Multimodal medical image fusion is a crucial task that combines complementary information from different imaging modalities into a unified representation, thereby enhancing diagnostic accuracy and treatment planning. While deep learning methods, particularly Convolutional Neural Networks (CNNs) and Transformers, have significantly advanced fusion performance, some of the existing CNNbased methods fall short in capturing fine-grained multiscale and edge features, leading to suboptimal feature integration. Transformer-based models, on the other hand, are computationally intensive in both the training and fusion stages, making them impractical for real-time clinical use. Moreover, the clinical application of fused images remains unexplored.

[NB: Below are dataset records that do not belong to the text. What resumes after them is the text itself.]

Definition get_adapters_by_category (self : LifecycleManager) (c : string) :
    list AdapterHeatRecord :=
  List.filter (fun r => bool_decide (category r = c)) (map snd (iter (states self))).

Definition get_memory_usage_by_category (self : LifecycleManager) : gmap string Z :=
  fold_left (fun usage p =>
    <[category p.2 := default 0 (usage !! category p.2) + memory_bytes p.2]> usage)
    (iter (states self)) ∅.

Definition get_priority_boosts (self : LifecycleManager) : gmap Z f32 :=
  (fun r => priority_boost (state r)) <$> states self.

(** ** Operations and their interleavings *)

Inductive Op : Type :=
| Pin (id : Z) (tenant_id pinned_by : string) (pinned_until reason : option string)
| Unpin (id : Z) (tenant_id : string)
| Promote (id : Z)
| Demote (now id : Z)
| Update (id : Z) (s : AdapterHeatState) (reason : string)
| AutoPromote (id : Z)
| AutoDemote (now id : Z)
| Evaluate (now : Z) (metrics : list AdapterMetrics)
| Evict (id : Z)
| Pressure (metrics : list AdapterMetrics)
| CheckPressure (total_memory : Z)
| EvictTier (tier : AllocationTier)
| Reload (name : string)
| ReloadAsync (name : string)
| Warmup (names : list string)
| Register (name : string) (hash : B3Hash) (category_ : option string) (load_immediately : bool)
| Activation (now id : Z)
| RouterDecision (selected : list Z)
| Activate (stack_name : string) (adapter_ids : list string)
| Deactivate
| ReduceK.

Definition exec (others : nat -> LifecycleManager -> LifecycleManager) (op : Op)
    (m : LifecycleManager) : LifecycleManager :=
  match op with
  | Pin id t p u r => (pin_adapter others id t p u r m).1
  | Unpin id t => (unpin_adapter others id t m).1
  | Promote id => (promote_adapter others id m).1
  | Demote now id => (demote_adapter others now id m).1
  | Update id s r => (update_adapter_state others id s r m).1
  | AutoPromote id => (auto_promote_adapter others id m).1
  | AutoDemote now id => (auto_demote_adapter others now id m).1
  | Evaluate now metrics => (evaluate_transitions now metrics m).1
  | Evict id => (evict_adapter others id m).1
  | Pressure metrics => (handle_memory_pressure metrics m).1
  | CheckPressure total => (check_memory_pressure others total m).1
  | EvictTier tier => evict_by_tier others tier m
  | Reload name => (get_or_reload name m).1
  | ReloadAsync name => (get_or_reload_async others name m).1
  | Warmup names => warmup_cache names m
  | Register name h c l =>
      match register_adapter others name h c l m with Some (m, _) => m | None => m end
  | Activation now id => (record_adapter_activation others now id m).1
  | RouterDecision selected => record_router_decision others selected m
  | Activate name ids => (activate_stack name ids m).1
  | Deactivate => (deactivate_stack m).1
  | ReduceK => (reduce_k m).1
  end.

(** Runs of operations that satisfy [allowed]: one after the other, and within each other
    wherever a method lets go of its locks. *)
Inductive run (allowed : Op -> Prop) : LifecycleManager -> LifecycleManager -> Prop :=
| run_done m : run allowed m m
| run_op others op m m' :
    allowed op -> (forall n m, run allowed m (others n m)) ->
    run allowed (exec others op m) m' -> run allowed m m'.

Lemma run_invariant allowed (I : LifecycleManager -> Prop) m m' :
  (forall others op m, allowed op -> (forall n m, I m -> I (others n m)) -> I m -> I (exec others op m)) ->
  run allowed m m' -> I m -> I m'.
Proof. intros H R. induction R as [|others op m m' Ha _ IH _ IHR]; [done|]. eauto. Qed.

(** *** What an operation writes

    Every change of a record is one of a few; [kept] says that an invariant survives each
    of them, as far as the operations allowed make them. A state computed from one record
    may be written to a later one. *)

Definition pending (allowed : Op -> Prop) (id : Z) (r0 : AdapterHeatRecord) (s : AdapterHeatState) : Prop :=
  ((allowed (Promote id) \/ allowed (AutoPromote id)) /\ promote_check r0 = Ok s)
  \/ (exists now, allowed (Demote now id) /\ demote_check now r0 = Ok s)
  \/ (exists now at_, allowed (AutoDemote now id) /\ last_activated r0 = Some at_
      /\ should_demote (state r0) (category r0) (elapsed now at_) = true /\ demote (state r0) = Some s)
  \/ (exists reason, allowed (Update id s reason)).

Record kept (allowed : Op -> Prop) (I : LifecycleManager -> Prop) : Prop := {
  k_db m d : I m -> I (m <| db := d |>);
  k_load m i name : I m -> I (set_loader (load_adapter (loader m) i name).1 m);
  k_hash m name h : I m -> I (set_loader (register_hash (loader m) name h) m);
  k_unload m i r :
    I m -> states m !! i = Some r -> pinned r = false ->
    I (set_loader (unload_adapter (loader m) i).1 m);
  k_k m : 1 < current_k m -> I m -> I (m <| current_k := current_k m - 1 |>);
  k_tracker m t : I m -> I (m <| activation_tracker := t |>);
  k_stack m s : I m -> I (m <| active_stack := s |>);
  k_evict m i r : I m -> states m !! i = Some r -> pinned r = false -> I (set_record i (evicted r) m);
  k_reload m i r :
    I m -> states m !! i = Some r -> state r = Unloaded -> I (set_record i (r <| state := Cold |>) m);
  k_promote m i r :
    pinned r = false \/ (exists name h c l, allowed (Register name h c l)) ->
    I m -> states m !! i = Some r -> I (set_record i (record_promote r).1 m);
  k_demote m i r now :
    pinned r = false -> I m -> states m !! i = Some r -> I (set_record i (record_demote now r).1 m);
  k_activation m i r now :
    I m -> states m !! i = Some r -> I (set_record i (record_activation now r) m);
  k_unpin m i r t : allowed (Unpin i t) -> I m -> states m !! i = Some r -> I (set_record i (unpin r) m);
  k_pin m i r t p u w :
    allowed (Pin i t p u w) -> I m -> states m !! i = Some r -> I (set_record i (pin r) m);
  k_pending m0 m i r0 r s :
    I m0 -> states m0 !! i = Some r0 -> pending allowed i r0 s ->
    I m -> states m !! i = Some r -> I (set_record i (r <| state := s |>) m);
  k_register m name h i c l :
    allowed (Register name h c l) -> I m ->
    I (set_record i ((AdapterHeat.new name i) <| category := default "code" c |>) m);
}.

Hypothesis iter_perm : forall m, iter m ≡ₚ map_to_list m.

Lemma iter_lookup m i r : (i, r) ∈ iter m <-> m !! i = Some r.
Proof. rewrite iter_perm. apply elem_of_map_to_list. Qed.

Lemma find_name_some m name i r :
  find_name m name = Some (i, r) -> states m !! i = Some r /\ adapter_id r = name.
Proof.
  unfold find_name. intros [Hin Hn]%List.find_some. case_bool_decide; [|done].
  split; [|done]. by apply iter_lookup, list_elem_of_In.
Qed.

Lemma states_set_loader l m : states (set_loader l m) = states m.
Proof. by destruct m. Qed.
Lemma states_set_record i r m : states (set_record i r m) = <[i := r]> (states m).
Proof. by destruct m. Qed.
Lemma loader_set_loader l m : loader (set_loader l m) = l.
Proof. by destruct m. Qed.
Lemma loader_set_record i r m : loader (set_record i r m) = loader m.
Proof. by destruct m. Qed.

Section Kept.
Context (allowed : Op -> Prop) (I : LifecycleManager -> Prop) (K : kept allowed I).
Context (others : nat -> LifecycleManager -> LifecycleManager).
Context (HO : forall n m, I m -> I (others n m)).

Lemma persist_kept m w : I m -> I (persist m w).1.
Proof. unfold persist. intros. destruct (db m); [|done]. destruct (w _). by apply (k_db _ _ K). Qed.

Lemma write_through_kept m0 m i r0 s reason what event :
  I m0 -> states m0 !! i = Some r0 -> pending allowed i r0 s -> I m ->
  I (write_through others i (adapter_id r0) s reason what event m).1.
Proof.
  intros H0 Hr Hp Hm. unfold write_through. apply (HO 0%nat) in Hm.
  destruct (ensure_sql_kv_ready _ _); [|done].
  pose proof (persist_kept _ (write_state (adapter_id r0) s reason what) Hm) as Hm'.
  destruct (persist _ _) as [m1 [|]]; [|done]. cbn in *. apply (HO 1%nat) in Hm'.
  destruct (states (others 1%nat m1) !! i) as [r|] eqn:E; [|done]. by apply (k_pending _ _ K m0 _ i r0 r s).
Qed.

Lemma update_kept m i r0 s reason :
  I m -> states m !! i = Some r0 -> pending allowed i r0 s ->
  I (update_adapter_state others i s reason m).1.
Proof.
  intros Hm Hr Hp. unfold update_adapter_state. rewrite Hr. pose proof (HO 0%nat _ Hm) as H1.
  pose proof (persist_kept _ (write_state (adapter_id r0) s reason "Failed to persist adapter state update") H1) as H2.
  destruct (persist _ _) as [m1 [|]]; [|done]. cbn in *. apply (HO 1%nat) in H2.
  destruct (states (others 1%nat m1) !! i) as [r|] eqn:E; [|done]. by apply (k_pending _ _ K m _ i r0 r s).
Qed.

Lemma evict_kept m i : I m -> I (evict_adapter others i m).1.
Proof.
  intros Hm. unfold evict_adapter, evict_locked. destruct (states m !! i) as [r|] eqn:E; [|done].
  destruct (pinned r) eqn:Ep; [done|].
  pose proof (k_unload _ _ K m i r Hm E Ep) as Hu.
  assert (I (set_record i (evicted r) (set_loader (unload_adapter (loader m) i).1 m))) as He.
  { apply (k_evict _ _ K); [done|by rewrite states_set_loader|done]. }
  assert (forall name m', I m' -> I (persist_eviction name (others 0%nat m'))) as Hpe.
  { intros name m' H'%(HO 0%nat). unfold persist_eviction.
    pose proof (persist_kept _ (fun d => update_adapter_state_tx d name "unloaded" "eviction") H') as H1.
    destruct (persist _ _) as [m1 ?]. cbn in H1.
    pose proof (persist_kept _ (fun d => update_adapter_memory_tx d name 0) H1) as H2.
    by destruct (persist _ _). }
  destruct (unload_adapter (loader m) i) as [l [|e]]; [by apply Hpe|].
  destruct (negb _); [done|by apply Hpe].
Qed.

Lemma evict_name_kept m name : I m -> I (evict_by_name others name m).1.
Proof. intros. unfold evict_by_name. destruct (get_adapter_id_by_name m name); [by apply evict_kept|done]. Qed.

Lemma evict_tier_kept m t : I m -> I (evict_by_tier others t m).
Proof.
  unfold evict_by_tier. generalize (get_eviction_candidates t m). intros l. revert m.
  induction l as [|n l IH]; intros m Hm; [done|]. by apply IH, evict_name_kept.
Qed.

Lemma evict_expired_kept m names : I m -> I (evict_expired others names m).1.
Proof.
  revert m. induction names as [|n names IH]; intros m Hm; [done|]. cbn [evict_expired].
  pose proof (evict_name_kept m n Hm) as H. destruct (evict_by_name others n m) as [m' [|]]; [by apply IH|done].
Qed.

Lemma reduce_k_kept m : I m -> I (reduce_k m).1.
Proof.
  intros. unfold reduce_k. destruct (log _); [|done]. destruct (1 <? current_k m) eqn:E; breflect.
  - destruct (log "k_reduction_evaluation"); [|done].
    destruct (log "k_reduction_execution"); by apply (k_k _ _ K).
  - by destruct (log "k_reduction_completion").
Qed.

Lemma reload_kept m name : I m -> I (get_or_reload name m).1.
Proof.
  intros Hm. unfold get_or_reload. destruct (find_name m name) as [[i r]|] eqn:E; [|done].
  apply find_name_some in E as [E _]. case_decide; [|done].
  pose proof (k_load _ _ K m (adapter_idx r) name Hm) as Hl.
  destruct (load_adapter _ _ _) as [l [h|e]]; [|done].
  apply (k_reload _ _ K); [done|by rewrite states_set_loader|done].
Qed.

Lemma load_async_kept m i name : I m -> I (set_loader (load_adapter_async (loader m) i name).1 m).
Proof.
  intros Hm. unfold load_adapter_async. destruct (expected_hash _ _); [by apply (k_load _ _ K)|].
  cbn [fst]. by destruct m.
Qed.

Lemma reload_async_kept m name : I m -> I (get_or_reload_async others name m).1.
Proof.
  intros Hm. unfold get_or_reload_async. destruct (find_name m name) as [[i r]|]; [|done].
  case_decide; [|done]. apply (HO 0%nat) in Hm. pose proof (load_async_kept _ (adapter_idx r) name Hm) as H1.
  destruct (load_adapter_async _ _ _) as [l [h|e]]; [|done]. apply (HO 1%nat) in H1. cbn [fst] in H1.
  destruct (find_name _ name) as [[i' r']|] eqn:E'; [|done]. apply find_name_some in E' as [E' _].
  case_decide; [|done]. by apply (k_reload _ _ K).
Qed.

Lemma evaluate_kept m now metrics : I m -> I (evaluate_transitions now metrics m).1.
Proof.
  revert m. induction metrics as [|x metrics IH]; intros m Hm; [done|]. cbn [evaluate_transitions].
  assert (I (evaluate_metric now x m).1) as H.
  { unfold evaluate_metric. destruct (find_name m _) as [[i r]|] eqn:E; [|done].
    apply find_name_some in E as [E _]. destruct (pinned r) eqn:Ep; [done|].
    destruct (policy_should_promote _ _); [|destruct (policy_should_demote _ _); [|done]].
    - pose proof (k_promote _ _ K m i r (or_introl Ep) Hm E). by destruct (record_promote r).
    - pose proof (k_demote _ _ K m i r now Ep Hm E). by destruct (record_demote now r). }
  destruct (evaluate_metric now x m) as [m' [|]]; [by apply IH|done].
Qed.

In this paper, we propose a novel CNN-based architecture that addresses these limitations by introducing a Dilated Residual Attention Network Module for effective multiscale feature extraction, coupled with a gradient operator to enhance edge detail learning. To ensure fast and efficient fusion, we present a parameter-free fusion strategy based on the weighted nuclear norm of softmax, which requires no additional computations during training or inference. Extensive experiments, including a downstream brain tumor classification task, demonstrate that our approach outperforms various baseline methods in terms of visual quality, texture preservation, and fusion speed, making it a possible practical solution for real-world clinical applications. Medical imaging plays an increasingly prominent role in clinical diagnosis, it aims to aggregate common and complementary information from different image modalities as well as integrate the information to generate more clearer images (Xie et al., 2023). Medical image fusion can enhance crucial details of anatomy and tissue information from different image modalities and hence helps physicians and radiologists in accurate diagnosis of diseases, e.g., precise localization of tumor boundaries and tissues (Chen et al., 2024) and effective radiotherapy treatments (Safari et al., 2023; Xie et al., 2023).